__EXCERPTED RECORDS__
Lemma calculateStats_fields_f64 (input text : string) (timeElapsed : float)
      (wpmHist : list F64.WpmHistory.t) :
  F64.calculateStats pow input text timeElapsed wpmHist =
  let totalChars := String.length input in
  let correctChars := count_below (char_matchesb input text) totalChars in
  let incorrectChars := count_below (fun i => negb (char_matchesb input text i)) totalChars in
  {| F64.TypingStats.wpm := F64.netWpm totalChars incorrectChars timeElapsed;
     F64.TypingStats.rawWpm := F64.grossWpm totalChars timeElapsed;
     F64.TypingStats.accuracy := F64.round2 (F64.accuracy_raw correctChars totalChars);
     F64.TypingStats.correctChars := correctChars;
     F64.TypingStats.incorrectChars := incorrectChars;
     F64.TypingStats.totalChars := totalChars;
     F64.TypingStats.timeElapsed := timeElapsed;
     F64.TypingStats.consistency := F64.Math_round (F64.consistency_raw pow wpmHist) |}.
Proof. unfold F64.calculateStats. now rewrite score_chars_count. Qed.



(** *** The handler *)

Lemma list_eq_nil_or_snoc (A : Type) (l : list A) :
  l = [] \/ exists older h, l = older ++ [h].
Proof using.
  destruct l as [|x l]; [now left | right].
  destruct (@exists_last _ (x :: l)) as [older [h Hh]]; [discriminate|].
  now exists older, h.
Qed.

Lemma TestState_eqb_active (t : TestState) : TestState_eqb t active = true <-> t = active.
Proof using. destruct t; cbn; split; intros H; congruence. Qed.

Lemma handleInputChange_inactive_f64 (value : string) (date : float) (s : F64.AppState) :
  F64.testState s <> active -> F64.handleInputChange pow value date s = s.
Proof.
  intros H. unfold F64.handleInputChange.
  destruct (TestState_eqb (F64.testState s) active) eqn:E; [|reflexivity].
  apply TestState_eqb_active in E. contradiction.
Qed.

Lemma handleInputChange_wpmHistory_f64 (value : string) (date : float) (s : F64.AppState) :
  F64.testState s = active ->
  F64.wpmHistory (F64.handleInputChange pow value date s)
  = if F64.sample_due (F64.elapsed s) (F64.wpmHistory s)
    then F64.wpmHistory s ++ [F64.sample value (F64.elapsed s)]
    else F64.wpmHistory s.
Proof.
  intros H. unfold F64.handleInputChange. rewrite H. cbn [TestState_eqb negb].
  cbv zeta. destruct (F64.isCompleted value s); reflexivity.
Qed.

Lemma last_time_app_f64 (hist : list F64.WpmHistory.t) (h : F64.WpmHistory.t) :
  F64.last_time (hist ++ [h]) = Some (F64.WpmHistory.time h).
Proof using.
  unfold F64.last_time, Array_at. rewrite length_app. cbn [List.length].
  replace (Z.of_nat (List.length hist + 1) - 1)%Z with (Z.of_nat (List.length hist)) by lia.
  destruct (Z.ltb_spec (Z.of_nat (List.length hist)) 0); [lia|].
  rewrite Nat2Z.id, nth_error_app2, Nat.sub_diag by lia. reflexivity.
Qed.

(** The test of line 202, spelt out. *)
Lemma sample_due_spec_f64 (timeElapsed : float) (hist : list F64.WpmHistory.t) :
  F64.sample_due timeElapsed hist = true <->
  (0 <? timeElapsed) = true
  /\ (F64.rem (F64.Math_floor timeElapsed) 2 =? 0) = true
  /\ (forall older h, hist = older ++ [h] ->
                      (F64.Math_floor timeElapsed =? F64.WpmHistory.time h) = false).
Proof using.
  unfold F64.sample_due, F64.gtb. rewrite !andb_true_iff.
  assert (Hlast : F64.strict_neb_opt (F64.Math_floor timeElapsed) (F64.last_time hist) = true
                  <-> forall older h, hist = older ++ [h] ->
                        (F64.Math_floor timeElapsed =? F64.WpmHistory.time h) = false).
  { destruct (list_eq_nil_or_snoc hist) as [->|[older [h ->]]].
    - cbn. split; [|reflexivity]. intros _ older h H. destruct older; discriminate.
    - rewrite last_time_app_f64. cbn [F64.strict_neb_opt]. unfold F64.strict_neb.
      rewrite negb_true_iff. split.
      + intros H older' h' Heq. apply app_inj_tail in Heq. destruct Heq as [_ <-].
        exact H.
      + intros H. now apply (H older h). }
  rewrite Hlast.
  split; [intros [[H1 H2] H3] | intros [H1 [H2 H3]]]; repeat split; assumption.
Qed.

End Binary64.

(** * The claims of the specification about rounded values *)

Section ClaimsBinary64.

Import Floats.
Local Open Scope float_scope.
#[local] Set Warnings "-inexact-float".

(** C1. For every typed text, source text, elapsed time and sample list,
    [calculateStats] scores character [i] of the typed text as correct
    exactly when [i < len(sourceText)] and [typedText[i] == sourceText[i]]
    and as incorrect otherwise, also at every position past the end of the
    source text; [totalChars] is the length of the typed text; [accuracy]
    is [correctChars / totalChars * 100] rounded to two decimal places, and
    0 when nothing was typed.  For the source ["abc"], the typed text
    ["abx"] and 60 seconds it returns 2 correct, 1 incorrect and 66.67. *)
Theorem C1_scoring_and_accuracy
        (pow : float -> float -> float)
        (typedText sourceText : string) (elapsedSeconds : float)
        (samples : list F64.WpmHistory.t) :
  let st := F64.calculateStats pow typedText sourceText elapsedSeconds samples in
  (forall i c ic, (i < String.length typedText)%nat ->
     (char_matches typedText sourceText i ->
      score_step typedText sourceText (c, ic) i = (S c, ic))
     /\ (~ char_matches typedText sourceText i ->
         score_step typedText sourceText (c, ic) i = (c, S ic)))
  /\ (forall i c ic, (String.length sourceText <= i)%nat ->
                     score_step typedText sourceText (c, ic) i = (c, S ic))
  /\ F64.TypingStats.correctChars st =
     count_below (char_matchesb typedText sourceText) (String.length typedText)
  /\ F64.TypingStats.incorrectChars st =
     count_below (fun i => negb (char_matchesb typedText sourceText i))
                 (String.length typedText)
  /\ F64.TypingStats.totalChars st = String.length typedText
  /\ F64.TypingStats.accuracy st =
     (if (F64.TypingStats.totalChars st =? 0)%nat then 0
      else F64.round2 (F64.of_nat (F64.TypingStats.correctChars st)
                       / F64.of_nat (F64.TypingStats.totalChars st) * 100))
  /\ (sourceText = "abc"%string -> typedText = "abx"%string -> elapsedSeconds = 60 ->
      F64.TypingStats.correctChars st = 2%nat
      /\ F64.TypingStats.incorrectChars st = 1%nat
      /\ F64.TypingStats.accuracy st = 66.67).
Proof.
  intros st. subst st. rewrite calculateStats_fields_f64.
  cbn [F64.TypingStats.correctChars F64.TypingStats.incorrectChars
       F64.TypingStats.totalChars F64.TypingStats.accuracy].
  split; [|split; [|split; [|split; [|split; [|split]]]]]; try reflexivity.
  - intros i c ic _. rewrite score_step_eq. split; intros H.
    + apply char_matchesb_spec in H. now rewrite H.
    + apply char_matchesb_false in H. now rewrite H.
  - intros i c ic Hi. rewrite score_step_eq.
    replace (char_matchesb typedText sourceText i) with false; [reflexivity|].
    symmetry. apply char_matchesb_false. intros [Hlt _]. lia.
  - unfold F64.accuracy_raw.
    destruct (String.length typedText) as [|n]; reflexivity.
  - intros -> -> ->. vm_compute. repeat split.
Qed.

Lemma C1_scoring_and_accuracy_witness :
  F64.TypingStats.correctChars
    (F64.calculateStats F64.pow_exact_square "abx" "abc" 60 []) = 2%nat
  /\ F64.TypingStats.incorrectChars
       (F64.calculateStats F64.pow_exact_square "abx" "abc" 60 []) = 1%nat
  /\ F64.TypingStats.accuracy
       (F64.calculateStats F64.pow_exact_square "abx" "abc" 60 []) = 66.67
  /\ F64.TypingStats.accuracy
       (F64.calculateStats F64.pow_exact_square tie_typed tie_source 60 [])
     = 14.37.
Proof.
  split; [|split; [|split]];
    try (apply (@C1_scoring_and_accuracy F64.pow_exact_square "abx" "abc" 60 []);
         reflexivity).
  destruct (@C1_scoring_and_accuracy F64.pow_exact_square
              tie_typed tie_source 60 []) as (_ & _ & Hc & _ & Ht & Ha & _).
  rewrite Ha, Hc, Ht. vm_compute. reflexivity.
Defined.






(** C7, as stated, fails: half a second into the session
    [floor(elapsedSeconds)] is 0, which is not positive, and the first key
    still appends the sample [(0, 24)]. *)
Lemma C7_counterexample :
  F64.testState F64.early_state = active
  /\ F64.wpmHistory (F64.handleInputChange F64.pow_exact_square "T" 1500 F64.early_state)
     = F64.wpmHistory F64.early_state
       ++ [ {| F64.WpmHistory.time := 0; F64.WpmHistory.wpm := 24 |} ]
  /\ F64.elapsed F64.early_state = 0.5
  /\ (0 <? F64.Math_floor (F64.elapsed F64.early_state)) = false.
Proof. vm_compute. repeat split. Qed.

__ASSIGNED TASK__
From the material above, gather all lines that include the string "rounded" and copy them.

__RESPONSE TO THE EXERCISE__
(** * The claims of the specification about rounded values *)
    is [correctChars / totalChars * 100] rounded to two decimal places, and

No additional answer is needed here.